▶ **What you will do**: The answer should be a number alone: the count of lines in the listing below that include "points".

▶ **Supplied records**:

Lemma convert_alike k k' msg : same_description k k' -> (convert k' msg).2 = (convert k msg).2.
Proof.
  intros [Hd Hg]. unfold convert_from_uds. cbn [lookup_diag_service]. unfold get_services_from_functional_group_and_parent_refs, functional_groups, ecu_data.
  rewrite Hd, Hg. destruct (fallible _) as [svc|e]; [|done]. unfold ResponseDecode.convert_from_uds.
  destruct (diag_comm svc); [|done]. destruct (try_extract_sid_from_payload _); [|done]. destruct (Payload.first _); [|done].
  destruct (find_map _ _) as [[? ?]|]; [|done]. by destruct (ResponseType_try_from _).
Qed.

(** The result of an ECU: the one of its gateway, what the gateway says of the
    ECU, or its answer as the description decodes it. *)
Inductive answer_through (k : Kernel) (payload : ServicePayload) (info : PerGatewayInfo) (n : string) : presult DiagServiceResponseStruct -> Prop :=
  | gateway_failed e addr : gateway_answers payload info = Err e -> gw_ecus info !! addr = Some n ->
      answer_through k payload info n (Err (Failed e))
  | ecu_failed m e : gateway_answers payload info = Ok m -> m !! n = Some (Err e) -> answer_through k payload info n (Err (Failed e))
  | ecu_answered m msg : gateway_answers payload info = Ok m -> m !! n = Some (Ok msg) ->
      answer_through k payload info n (convert k msg).2.

(** *** The loops *)

Lemma all_failed_lookup e names n : all_failed e names !! n = if decide (n ∈ names) then Some (Err e) else None.
Proof.
  unfold all_failed. assert (H : forall m : group_result, (foldl (fun m name => <[name := Err e]> m) m names !! n) =
    if decide (n ∈ names) then Some (Err e) else m !! n).
  { induction names as [|x names IH]; intros m; cbn [foldl]; [done|]. rewrite IH. destruct (decide (x = n)) as [->|Hne].
    - rewrite lookup_insert_eq, (decide_True (P := n ∈ n :: names)) by set_solver. by case_decide.
    - rewrite lookup_insert_ne by done. by repeat case_decide; set_solver. }
  rewrite H. by rewrite lookup_empty.
Qed.

Abbreviation convert_step := (fun '(k, m) '(ecu_name, uds_result) =>
  match uds_result with
  | Ok msg => let '(k, response) := convert k msg in (k, <[ecu_name := response]> m)
  | Err e => (k, <[ecu_name := Err (Failed e)]> m)
  end).
End Scenario.

(** ** Invariants of the store and the reachable worlds *)

(** At most one pending registration, and at most one Identity, per email. *)
Definition pending_unique (w : World) : Prop :=
  NoDup (map PendingUser.email (pending_users w)).


(** Every stored document carries an identifier the store has issued, and
    no two documents of a collection share one. *)
Definition ids_fresh {D : Type} (get_id : D -> option nat) (bound : nat) (l : list D) : Prop :=
  forall d, In d l -> exists n, get_id d = Some n /\ (n < bound)%nat.

Definition ids_ok (w : World) : Prop :=
  ids_fresh User.id (next_id w) (users w)
  /\ NoDup (map User.id (users w))
  /\ ids_fresh PendingUser.id (next_id w) (pending_users w)
  /\ NoDup (map PendingUser.id (pending_users w)).

(** The invariant every request preserves. *)
Definition store_ok (w : World) : Prop := ids_ok w /\ pending_unique w.

Definition with_trace (t : list Event) (w : World) : World :=
  mkWorld (users w) (pending_users w) (next_id w) t.

Section Reachable.
Context {L : Libs} {C : Config}.

(** An address that validation leaves as it is: what every validated
    request carries. *)
Definition normalised (email : string) : Prop := validate_email email = Ok email.



(** One request served. *)
Inductive step : World -> World -> Prop :=
| step_signup env d w :
    normalised (Schemas.email d) -> step w (snd (Auth.signup env d w))
| step_verify_otp env v w : step w (snd (Auth.verify_otp env v w))
| step_resend_otp env r w : step w (snd (Auth.resend_otp env r w))
| step_login env l w : step w (snd (Auth.login env l w))
| step_google_callback env idp code w : step w (snd (Auth.google_callback env idp code w)).

Inductive reachable : World -> Prop :=
| reachable_empty : reachable empty_world
| reachable_step w w' : reachable w -> step w w' -> reachable w'.
End Reachable.

(** The character of a decimal digit [d], as [str(d)] writes it *)
Definition digit_char (d : Z) : ascii := ascii_of_nat (48 + Z.to_nat d).

(** ** models/schemas.py: the other request models *)

(** [\d] on code points below 256: the ASCII decimal digits *)
Definition is_decimal (c : ascii) : bool :=
  let n := N_of_ascii c in ((48 <=? n) && (n <=? 57))%N.

(** Characters of [str.isdigit()] below 256: the decimal digits and the
    superscripts two, three and one *)
Definition isdigit_char (c : ascii) : bool :=
  let n := N_of_ascii c in
  (is_decimal c || (n =? 178) || (n =? 179) || (n =? 185))%N.

(** [s.isdigit()]: false on the empty string *)
Definition isdigit (s : string) : bool :=
  negb (py_not s) && forallb isdigit_char (list_ascii_of_string s).

Definition all_decimal (s : string) : bool :=
  forallb is_decimal (list_ascii_of_string s).

(** The pattern [^\d{6}$] as pydantic's regex engine reads it: the whole
    string is six digits. On code points below 256 the digits of [\d] are
    the ASCII decimal digits. *)
Definition pattern_six_digits (s : string) : bool :=
  Nat.eqb (String.length s) 6 && all_decimal s.

Module OTPSchemas.
Section WithLibs.
Context {L : Libs}.

Definition validate_otp (v : string) : result string :=
  if negb (isdigit v) then Raise (ValueError "OTP must contain only digits")
  else Ok v.

(** [otp: str = Field(..., min_length=6, max_length=6, pattern=...)] with
    its validator, which runs once the constraints hold *)
Definition otp_field (v : string) : result string :=
  rbind (Schemas.constrained_str (Some 6%nat) (Some 6%nat) v) (fun v =>
    if pattern_six_digits v then validate_otp v
    else Raise (ValueError "String should match pattern '^\d{6}$'")).

Definition validate_VerifyOTPRequest (body : Schemas.VerifyOTPRequest)
  : Schemas.validation Schemas.VerifyOTPRequest :=
  let r_email := validate_email (Schemas.verify_email body) in
  let r_otp := otp_field (Schemas.otp body) in
  match r_email, r_otp with
  | Ok e, Ok o => Schemas.Valid (Schemas.mkVerifyOTPRequest e o)
  | _, _ =>
      Schemas.ValidationError
        (Schemas.check_field "email" r_email ++ Schemas.check_field "otp" r_otp)
  end.

(** [password: str = Field(..., min_length=1)] *)
Definition validate_LoginRequest (body : Schemas.LoginRequest)
  : Schemas.validation Schemas.LoginRequest :=
  let r_email := validate_email (Schemas.login_email body) in
  let r_password := Schemas.constrained_str (Some 1%nat) None (Schemas.login_password body) in
  match r_email, r_password with
  | Ok e, Ok p => Schemas.Valid (Schemas.mkLoginRequest e p)
  | _, _ =>
      Schemas.ValidationError
        (Schemas.check_field "email" r_email ++ Schemas.check_field "password" r_password)
  end.

End WithLibs.
End OTPSchemas.

(** ** routers/auth.py: get_current_user *)

(** The exceptions of jose that the dependency names. *)
Definition ExpiredSignatureError (msg : string) : exn :=
  OtherException "ExpiredSignatureError" msg.

Definition JWTError (msg : string) : exn := OtherException "JWTError" msg.

(** [isinstance(e, jwt.ExpiredSignatureError)] *)
Definition is_ExpiredSignatureError (e : exn) : bool :=
  match e with
  | OtherException cls _ => String.eqb cls "ExpiredSignatureError"
  | _ => false
  end.

(** [isinstance(e, JWTError)]: the class and its subclasses in jose *)
Definition is_JWTError (e : exn) : bool :=
  match e with
  | OtherException cls _ =>
      str_in cls ["JWTError"; "JWTClaimsError"; "ExpiredSignatureError"]
  | _ => false
  end.

(** [jwt.decode(token, key, algorithms=[algorithm])] followed by
    [payload.get("sub")], as one request sees it at its instant. *)
Record TokenDecoder : Type := mkTokenDecoder {
  jwt_decode_sub : string -> string -> string -> result (option string)
}.

Module AuthDeps.
Section WithConfig.
Context {C : Config}.

Definition get_current_user (dec : TokenDecoder) (token : string) : M User.t :=
  try_catch
    (email <- lift (jwt_decode_sub dec token SECRET_KEY ALGORITHM) ;;
     match email with
     | None => raise (HTTPException 401 "Invalid authentication credentials")
     | Some email =>
     user <- Users.find_one email ;;
     match user with
     | None => raise (HTTPException 401 "User not found")
     | Some user =>
     if negb (User.is_active user) then raise (HTTPException 400 "Inactive user")
     else ret user
     end
     end)
    (fun e =>
       if is_ExpiredSignatureError e then raise (HTTPException 401 "Token has expired")
       else if is_JWTError e then raise (HTTPException 401 "Could not validate credentials")
       else raise e).

End WithConfig.
End AuthDeps.

(** ** routers/protected.py *)

(** One entry of the list GET /api/all-users returns. *)
Record UserSummary : Type := mkUserSummary {
  summary_email : string;
  summary_full_name : string;
  summary_organization_type : string;
  summary_organization_name : option string;
  summary_google_id : option string;
  summary_is_active : bool;
  summary_is_email_verified : bool
}.

Inductive ProfileResponse : Type :=
| ProfileUpdated (message email full_name : string) (organization_name : option string)
| UserList (total : nat) (users : list UserSummary).

Module Protected.
Section WithConfig.
Context {C : Config}.

Definition with_full_name (n : string) (u : User.t) : User.t :=
  User.mk (User.id u) (User.email u) n (User.date_of_birth u) (User.organization_type u)
    (User.organization_name u) (User.hashed_password u) (User.google_id u)
    (User.is_email_verified u) (User.is_active u) (User.is_superuser u)
    (User.created_at u) (User.updated_at u).

Definition with_organization_name (n : option string) (u : User.t) : User.t :=
  User.mk (User.id u) (User.email u) (User.full_name u) (User.date_of_birth u)
    (User.organization_type u) n (User.hashed_password u) (User.google_id u)
    (User.is_email_verified u) (User.is_active u) (User.is_superuser u)
    (User.created_at u) (User.updated_at u).

Definition with_updated_at (t : option datetime) (u : User.t) : User.t :=
  User.mk (User.id u) (User.email u) (User.full_name u) (User.date_of_birth u)
    (User.organization_type u) (User.organization_name u) (User.hashed_password u)
    (User.google_id u) (User.is_email_verified u) (User.is_active u)
    (User.is_superuser u) (User.created_at u) t.

(** The body of update_profile, given the user the dependency returned. *)
Definition update_profile_body (env : Env) (full_name organization_name : option string)
    (user : User.t) : M ProfileResponse :=
  let user := match full_name with
              | Some n => with_full_name n user
              | None => user
              end in
  let user := match organization_name with
              | Some n => with_organization_name (Some n) user
              | None => user
              end in
  let user := with_updated_at (Some (utcnow env)) user in
  user <- Users.save user ;;
  ret (ProfileUpdated "Profile updated successfully" (User.email user)
         (User.full_name user) (User.organization_name user)).

(** PUT /api/profile: the dependency, then the body. *)
Definition update_profile (env : Env) (dec : TokenDecoder) (token : string)
    (full_name organization_name : option string) : M ProfileResponse :=
  user <- AuthDeps.get_current_user dec token ;;
  update_profile_body env full_name organization_name user.

(** GET /api/all-users *)
Definition summary (u : User.t) : UserSummary :=
  mkUserSummary (User.email u) (User.full_name u) (User.organization_type u)
    (User.organization_name u) (User.google_id u) (User.is_active u)
    (User.is_email_verified u).

Definition get_all_users (dec : TokenDecoder) (token : string) : M ProfileResponse :=
  current_user <- AuthDeps.get_current_user dec token ;;
  fun w => (Ok (UserList (List.length (users w)) (map summary (users w))), w).

End WithConfig.
End Protected.

(** ** What the handlers keep true of every stored document *)

(** An Identity as the handlers create it: verified, active, not
    privileged, and with a password hash or a provider subject. *)
Definition identity_ok (u : User.t) : Prop :=
  User.is_email_verified u = true
  /\ User.is_active u = true
  /\ User.is_superuser u = false
  /\ (User.hashed_password u <> None \/ py_not_opt (User.google_id u) = false).

(** A pending registration as the handlers leave it: the failure counter
    between 0 and the cap, and a code of six decimal digits. *)
Definition pending_ok (p : PendingUser.t) : Prop :=
  0 <= PendingUser.otp_attempts p <= 5
  /\ String.length (PendingUser.otp_code p) = 6%nat
  /\ all_decimal (PendingUser.otp_code p) = true.

Definition documents_ok (w : World) : Prop :=
  (forall u, In u (users w) -> identity_ok u)
  /\ (forall p, In p (pending_users w) -> pending_ok p).

(** ** The worlds the whole API can produce *)

Section Served.
Context {L : Libs} {C : Config}.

▶ **Task result**: 2